= WHAT YOU SHOULD DO =
Once you find the line with "Fixpoint hashChain (key" in the entries below, return exactly every line from it through the line with "(** The positions".

= LISTED ENTRIES =
(** The next [n] calls of [readline()] return. *)
Definition readable (n : nat) (fin : file) : Prop :=
  Forall (fun line => exists key, line = Return key) (take n fin).

(** What [__main] prints, line by line. *)
Inductive printed : Type :=
| ProjectedRate (rate : number)
| Missing (count : Z)
| FalselyFound (count : Z)
| ActualRate (rate : float).

(** A run of the program: how it ended and what it printed until then. *)
Record process : Type := Process {
  status : outcome unit;
  stdout : list printed
}.

Section Class.

(** The C library's power function behind [**]. *)
Variable libm_pow : float -> float -> float.

(** [BitHash(key, seed)], imported from [BitHash.py]: some function of the
    key and the seed. *)
Variable BitHash : string -> Z -> Z.

(** [__bitsNeeded(numKeys, numHashes, maxFalsePositive)]. *)
Definition __bitsNeeded (numKeys numHashes : Z) (maxFalsePositive : float) : outcome Z :=
  (* phi = (1.0- (maxFalsePositive**(1.0/numHashes))) *)
  let* k := float_of_int numHashes in
  let* w := float_truediv 1 k in
  let* pw := float_pow libm_pow maxFalsePositive w in
  let phi := one_minus pw in
  (* nBits = float(numHashes)/(1.0-(phi**(1.0/numKeys))) *)
  let* fk := float_of_int numHashes in
  let* n := float_of_int numKeys in
  let* w' := float_truediv 1 n in
  let* q := number_pow libm_pow phi w' in
  let* nBits := float_over fk (one_minus q) in
  (* return int(nBits) *)
  int_of_number nBits.

(** [BloomFilter(numKeys, numHashes, maxFalsePositive)]. *)
Definition __init__ (numKeys numHashes : Z) (maxFalsePositive : float) : outcome t :=
  let* size := __bitsNeeded numKeys numHashes maxFalsePositive in
  let* bv := BitVector.new size in
  Return (Self size bv numKeys numHashes maxFalsePositive 0).

(** The body of the loop of [insert], [iterations] more times from [seed]. *)
Fixpoint insert_loop (key : string) (iterations : nat) (seed : Z) : method unit :=
  match iterations with
  | O => ret tt
  | S rest =>
      let h := BitHash key seed in
      do* size := attr __size in
      do* hv := eval (int_mod h size) in
      do* bit := bv_get hv in
      do* _ := (if bit then ret tt
                else do* _ := bv_set hv true in count_bit) in
      insert_loop key rest h
  end.

(** [insert(key)]. *)
Definition insert (key : string) : method unit :=
  do* k := attr __numHashes in
  insert_loop key (Z.to_nat k) 0.

(** The body of the loop of [find]; a [return] inside it ends the method. *)
Fixpoint find_loop (key : string) (iterations : nat) (seed : Z) : method bool :=
  match iterations with
  | O => ret true
  | S rest =>
      let h := BitHash key seed in
      do* size := attr __size in
      do* hv := eval (int_mod h size) in
      do* bit := bv_get hv in
      if bit then find_loop key rest h else ret false
  end.

(** [find(key)]. *)
Definition find (key : string) : method bool :=
  do* k := attr __numHashes in
  find_loop key (Z.to_nat k) 0.

(** [falsePositiveRate()]. *)
Definition falsePositiveRate : method number :=
  do* set := attr __numBitsSet in
  do* a := eval (float_of_int set) in
  do* size := attr __size in
  do* b := eval (float_of_int size) in
  do* ratio := eval (float_truediv a b) in
  do* k := attr __numHashes in
  do* w := eval (float_of_int k) in
  eval (float_pow libm_pow ratio w).

(** [numBitsSet()]. *)
Definition numBitsSet : method Z := attr __numBitsSet.

(** A call of one of the public methods. *)
Inductive call : Type :=
| Insert (key : string)
| Find (key : string)
| FalsePositiveRate
| NumBitsSet.

(** The object after a call, whatever the call returned or raised. *)
Definition after (c : call) (self : t) : t :=
  match c with
  | Insert key => final (insert key self)
  | Find key => final (find key self)
  | FalsePositiveRate => final (falsePositiveRate self)
  | NumBitsSet => final (numBitsSet self)
  end.

(** The objects a program can hold: what the constructor returned, after any
    number of calls. *)
Inductive reachable : t -> Prop :=
| reachable_init numKeys numHashes maxFalsePositive self :
    __init__ numKeys numHashes maxFalsePositive = Return self ->
    reachable self
| reachable_call c self :
    reachable self -> reachable (after c self).

(** The object after a sequence of calls, each on what the one before left. *)
Definition after_all (calls : list call) (self : t) : t :=
  fold_left (fun s c => after c s) calls self.

(** ** The index derivation of the specification (section 4.2) *)

(** [h_0 = BitHash(key, seed)], [h_(i+1) = BitHash(key, h_i)]: the raw
    outputs of [count] chained calls. *)
Fixpoint hashChain (key : string) (count : nat) (seed : Z) : list Z :=
  match count with
  | O => []
  | S rest => let h := BitHash key seed in h :: hashChain key rest h
  end.

(** [index_i = h_i mod capacityBits], for [hashCount] rounds from seed 0. *)
Definition hashIndices (key : string) (self : t) : list Z :=
  map (fun h => h mod __size self) (hashChain key (Z.to_nat (__numHashes self)) 0).

(** The bit at a position, 0 outside the vector. *)
Definition bit (self : t) (i : Z) : bool :=
  match BitVector.getitem (__bv self) i with
  | Return b => b
  | Raise _ => false
  end.

(** The positions of a list up to and including the first whose bit is 0. *)
Fixpoint upto_first_zero (self : t) (l : list Z) : list Z :=
  match l with
  | [] => []
  | i :: l' => i :: (if bit self i then upto_first_zero self l' else [])
  end.

(** ** The demonstration [__main] *)

(** The loop that inserts the first [numKeys] lines. *)
Fixpoint insert_lines (iterations : nat) (fin : file) : method unit :=
  match iterations with
  | O => ret tt
  | S rest =>
      let (line, fin') := readline fin in
      do* key := eval line in
      do* _ := insert key in
      insert_lines rest fin'
  end.

(** The loop that counts the lines [find] misses; it leaves the file where
    it stopped reading. *)
Fixpoint count_missing (iterations : nat) (fin : file) (countMissing : Z)
  : method (Z * file) :=
  match iterations with
  | O => ret (countMissing, fin)
  | S rest =>
      let (line, fin') := readline fin in
      do* key := eval line in
      do* found := find key in
      count_missing rest fin' (if found then countMissing else countMissing + 1)
  end.

(** The loop that counts the lines [find] finds. *)
Fixpoint count_false_finds (iterations : nat) (fin : file) (countFalseFinds : Z)
  : method Z :=
  match iterations with
  | O => ret countFalseFinds
  | S rest =>
      let (line, fin') := readline fin in
      do* key := eval line in
      do* found := find key in
      count_false_finds rest fin' (if found then countFalseFinds + 1 else countFalseFinds)
  end.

= EXPECTED OUTPUT =
Fixpoint hashChain (key : string) (count : nat) (seed : Z) : list Z :=
  match count with
  | O => []
  | S rest => let h := BitHash key seed in h :: hashChain key rest h
  end.

(** [index_i = h_i mod capacityBits], for [hashCount] rounds from seed 0. *)
Definition hashIndices (key : string) (self : t) : list Z :=
  map (fun h => h mod __size self) (hashChain key (Z.to_nat (__numHashes self)) 0).

(** The bit at a position, 0 outside the vector. *)
Definition bit (self : t) (i : Z) : bool :=
  match BitVector.getitem (__bv self) i with
  | Return b => b
  | Raise _ => false
  end.

(** The positions of a list up to and including the first whose bit is 0. *)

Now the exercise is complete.